# WHAT TO DO
Within the entries below, find the portion that opens with the line containing "oracle of the" and closes with the line containing "SpecFacts.v". Retype that portion exactly and only.

══ RECORDS TO USE

(** * Prestige AI icon pipeline: a shallow embedding of [generate-app-icons.py]

    The script is orchestration code: it probes for external tools, creates
    directories, shells out to a rasterizer once per icon size, assembles
    platform bundles and favicons, and writes a configuration snippet.

    The embedding keeps the script's structure.  Every Python function is a
    computation in a small monad that threads the file system, may raise a
    Python exception, and emits the observable events of the run (printed
    lines, spawned processes with their exit status, directory creations and
    file writes) in order.  The external executables are not part of the
    repository; their behaviour is collected in the module-level section
    "External tools" and is parametrised by the oracles of an [Env].

    The second script, [convert-logo.py], writes the source image the
    pipeline starts from; it is embedded in the same monad, after the
    pipeline. *)

From Stdlib Require Import ZArith Ascii.
From stdpp Require Import gmap strings list fin_maps pretty.

Local Open Scope string_scope.
Local Open Scope Z_scope.
Local Open Scope list_scope.

(** ** The file system and the observable events *)

Definition content := string.

Inductive node :=
| File (c : content)
| Dir.

#[global] Instance node_eq_dec : EqDecision node.
Proof. solve_decision. Defined.

Abbreviation FS := (gmap string node).

(** Python exceptions that the script can meet. *)
Inductive exn :=
| FileNotFoundError (what : string)
| FileExistsError (path : string)
| NotADirectoryError (path : string)
| IsADirectoryError (path : string)
| CalledProcessError (argv : list string).

#[global] Instance exn_eq_dec : EqDecision exn.
Proof. solve_decision. Defined.

(** How a spawned process ended: the executable was not found on the search
    path, or it ran and exited with status zero or non-zero. *)
Inductive status := NotFound | Succeeded | Failed.

#[global] Instance status_eq_dec : EqDecision status.
Proof. solve_decision. Defined.

(** The script prefixes its lines with an emoji; [mark] names them. *)
Inductive mark :=
| PLAIN      (* no prefix *)
| ROCKET     (* start banner *)
| OK         (* check mark: a step succeeded *)
| FAIL       (* cross mark: a failure is reported *)
| INFO       (* information *)
| WORK       (* a step starts *)
| PARTY | FOLDER | APPLE | WINDOW | GLOBE | GEAR | CLIPBOARD.

#[global] Instance mark_eq_dec : EqDecision mark.
Proof. solve_decision. Defined.

Inductive event :=
| Print (m : mark) (text : string)
| PrintExn (m : mark) (text : string) (e : exn)   (* f"... {e}" *)
| Spawn (argv : list string) (st : status)         (* subprocess.run *)
| Mkdir (path : string)                            (* Path.mkdir(exist_ok=True) *)
| OpenW (path : string).                           (* open(path, 'w') *)

#[global] Instance event_eq_dec : EqDecision event.
Proof. solve_decision. Defined.

(** ** Paths *)

(** [split_last_slash "a/b/c" = Some ("a/b", "c")]; [None] without a slash. *)
Fixpoint split_last_slash (s : string) : option (string * string) :=
  match s with
  | EmptyString => None
  | String c r =>
      match split_last_slash r with
      | Some (d, b) => Some (String c d, b)
      | None => if Ascii.eqb c "/"%char then Some (EmptyString, r) else None
      end
  end.

Definition basename (p : string) : string :=
  match split_last_slash p with
  | Some (_, b) => b
  | None => p
  end.

Definition exists_ (fs : FS) (p : string) : bool :=
  bool_decide (is_Some (fs !! p)).

Definition is_dir (fs : FS) (p : string) : bool :=
  bool_decide (fs !! p = Some Dir).

(** The directory that holds [p] is there: relative paths without a slash
    live in the working directory, which always exists. *)
Definition parent_is_dir (fs : FS) (p : string) : bool :=
  match split_last_slash p with
  | None => true
  | Some (d, _) => bool_decide (d = "") || is_dir fs d
  end.

(** A path lies strictly below directory [d]. *)
Definition under (d p : string) : bool := String.prefix (d +:+ "/") p.

(** A tool can write its output file at [p]. *)
Definition writable (fs : FS) (p : string) : bool :=
  parent_is_dir fs p && negb (is_dir fs p).

(** ** The monad of the script *)

Inductive res (A : Type) :=
| Ret (a : A)
| Raise (e : exn).
Arguments Ret {A} a.
Arguments Raise {A} e.

Record outcome (A : Type) := Outcome {
  result : res A;
  fs_after : FS;
  events : list event
}.
Arguments Outcome {A} _ _ _.
Arguments result {A} _.
Arguments fs_after {A} _.
Arguments events {A} _.

Definition M (A : Type) := FS → outcome A.

Definition ret {A} (a : A) : M A := λ fs, Outcome (Ret a) fs [].

Definition raise {A} (e : exn) : M A := λ fs, Outcome (Raise e) fs [].

Definition bind {A B} (m : M A) (k : A → M B) : M B := λ fs,
  match m fs with
  | Outcome (Ret a) fs1 ev1 =>
      match k a fs1 with
      | Outcome r fs2 ev2 => Outcome r fs2 (ev1 ++ ev2)
      end
  | Outcome (Raise e) fs1 ev1 => Outcome (Raise e) fs1 ev1
  end.

(** [try: m except h]: when [m] raises [e] and the handler takes [e], the
    handler runs in the file system left by [m]. *)
Definition try_except {A} (m : M A) (h : exn → option (M A)) : M A := λ fs,
  match m fs with
  | Outcome (Ret a) fs1 ev1 => Outcome (Ret a) fs1 ev1
  | Outcome (Raise e) fs1 ev1 =>
      match h e with
      | Some k =>
          match k fs1 with
          | Outcome r fs2 ev2 => Outcome r fs2 (ev1 ++ ev2)
          end
      | None => Outcome (Raise e) fs1 ev1
      end
  end.

(** The script's monad is registered with stdpp's classes, so that its
    sequencing reads [x ← m; k] and [m;; k]. *)
#[global] Instance M_ret : MRet M := @ret.
#[global] Instance M_bind : MBind M := λ A B k m, bind m k.

Definition emit (e : event) : M unit := λ fs, Outcome (Ret tt) fs [e].

Definition print (m : mark) (text : string) : M unit := emit (Print m text).

Definition print_exn (m : mark) (text : string) (e : exn) : M unit :=
  emit (PrintExn m text e).

(** [Path(p).exists()] *)
Definition path_exists (p : string) : M bool := λ fs,
  Outcome (Ret (exists_ fs p)) fs [].

(** [Path(p).mkdir(exist_ok=True)] *)
Definition mkdir_exist_ok (p : string) : M unit := λ fs,
  match fs !! p with
  | Some Dir => Outcome (Ret tt) fs [Mkdir p]
  | Some (File _) => Outcome (Raise (FileExistsError p)) fs [Mkdir p]
  | None =>
      match split_last_slash p with
      | None => Outcome (Ret tt) (<[p := Dir]> fs) [Mkdir p]
      | Some (d, _) =>
          if bool_decide (d = "") then Outcome (Ret tt) (<[p := Dir]> fs) [Mkdir p]
          else match fs !! d with
               | Some Dir => Outcome (Ret tt) (<[p := Dir]> fs) [Mkdir p]
               | Some (File _) => Outcome (Raise (NotADirectoryError p)) fs [Mkdir p]
               | None => Outcome (Raise (FileNotFoundError p)) fs [Mkdir p]
               end
      end
  end.

(** [with open(p, 'w') as f: f.write(text)] *)
Definition open_write (p : string) (text : content) : M unit := λ fs,
  if is_dir fs p then Outcome (Raise (IsADirectoryError p)) fs [OpenW p]
  else if parent_is_dir fs p then Outcome (Ret tt) (<[p := File text]> fs) [OpenW p]
  else Outcome (Raise (FileNotFoundError p)) fs [OpenW p].

(** ** External tools

    The executables the script shells out to are not part of the repository.
    Their behaviour is fixed here once: what each command line reads and
    writes is modelled concretely, what only the tool can decide (whether it
    is installed, whether it accepts its input, the bytes it produces) is an
    oracle of the environment.  The oracles are functions, so the tools are
    deterministic. *)

Record Env := {
  platform : string;                                   (* sys.platform *)
  on_path : string → bool;                             (* executable found *)
  version_ok : string → bool;                          (* [tool --version] exits 0 *)
  rasterize : content → string → option content;       (* SVG bytes, geometry *)
  pack_icons : list content → option content;          (* images to one .ico *)
  iconutil_icns : FS → option content                  (* an iconset's entries *)
}.
(* ===== verification/_CoqProject ===== *)
-Q . S2P
Prelude.v
BTree.v
RustStr.v
External.v
ExpireKey.v
MetaTypes.v
Marked.v
Stack.v
MapApi.v
Level.v
StateMap.v
LeveledMap.v
LeveledMapProofs.v
RotblLib.v
Rotbl.v
RotblProofs.v
Compaction.v
CompactionProofs.v
StoreTheorems.v
Txn.v
StateMachine.v
Applier.v
ApplierSpec.v
StateMachineProofs.v
ApplierProofs.v
ApplyProofs.v
SpecFacts.v
Replica.v
ApplierTheorems.v
SMV003.v
RestoreProofs.v
ExportProofs.v
MemMetaProofs.v
SMV003Theorems.v
KeyCodec.v
KeyCodecProofs.v
AppKeys.v
AppKeysProofs.v
KeyTheorems.v
KVApi.v
ProtoConv.v
MetaApi.v
ClientProofs.v
ServeProofs.v
SequenceProofs.v
IdProofs.v
KvProtocol.v
ApiTheorems.v
Watcher.v
WatcherProofs.v
WatchNodeProofs.v
WatchTheorems.v
DatabaseTypes.v
Database.v
DatabaseProofs.v
DatabaseCalls.v
DatabaseRuns.v
DatabaseTheorems.v
ClockPool.v
LockTypes.v
Lock.v
LockProofs.v
LockCalls.v
LockRuns.v
LockTheorems.v
Grants.v
GrantProofs.v
RoleTypes.v
Roles.v
RelatedProofs.v
KvClock.v
RoleProofs.v
RoleCalls.v
RoleRuns.v
RoleGraph.v
RoleRace.v
RoleTheorems.v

════

# SOLUTION FOR THIS TASK
    oracle of the environment.  The oracles are functions, so the tools are
    deterministic. *)

Record Env := {
  platform : string;                                   (* sys.platform *)
  on_path : string → bool;                             (* executable found *)
  version_ok : string → bool;                          (* [tool --version] exits 0 *)
  rasterize : content → string → option content;       (* SVG bytes, geometry *)
  pack_icons : list content → option content;          (* images to one .ico *)
  iconutil_icns : FS → option content                  (* an iconset's entries *)
}.
(* ===== verification/_CoqProject ===== *)
-Q . S2P
Prelude.v
BTree.v
RustStr.v
External.v
ExpireKey.v
MetaTypes.v
Marked.v
Stack.v
MapApi.v
Level.v
StateMap.v
LeveledMap.v
LeveledMapProofs.v
RotblLib.v
Rotbl.v
RotblProofs.v
Compaction.v
CompactionProofs.v
StoreTheorems.v
Txn.v
StateMachine.v
Applier.v
ApplierSpec.v
StateMachineProofs.v
ApplierProofs.v
ApplyProofs.v
SpecFacts.v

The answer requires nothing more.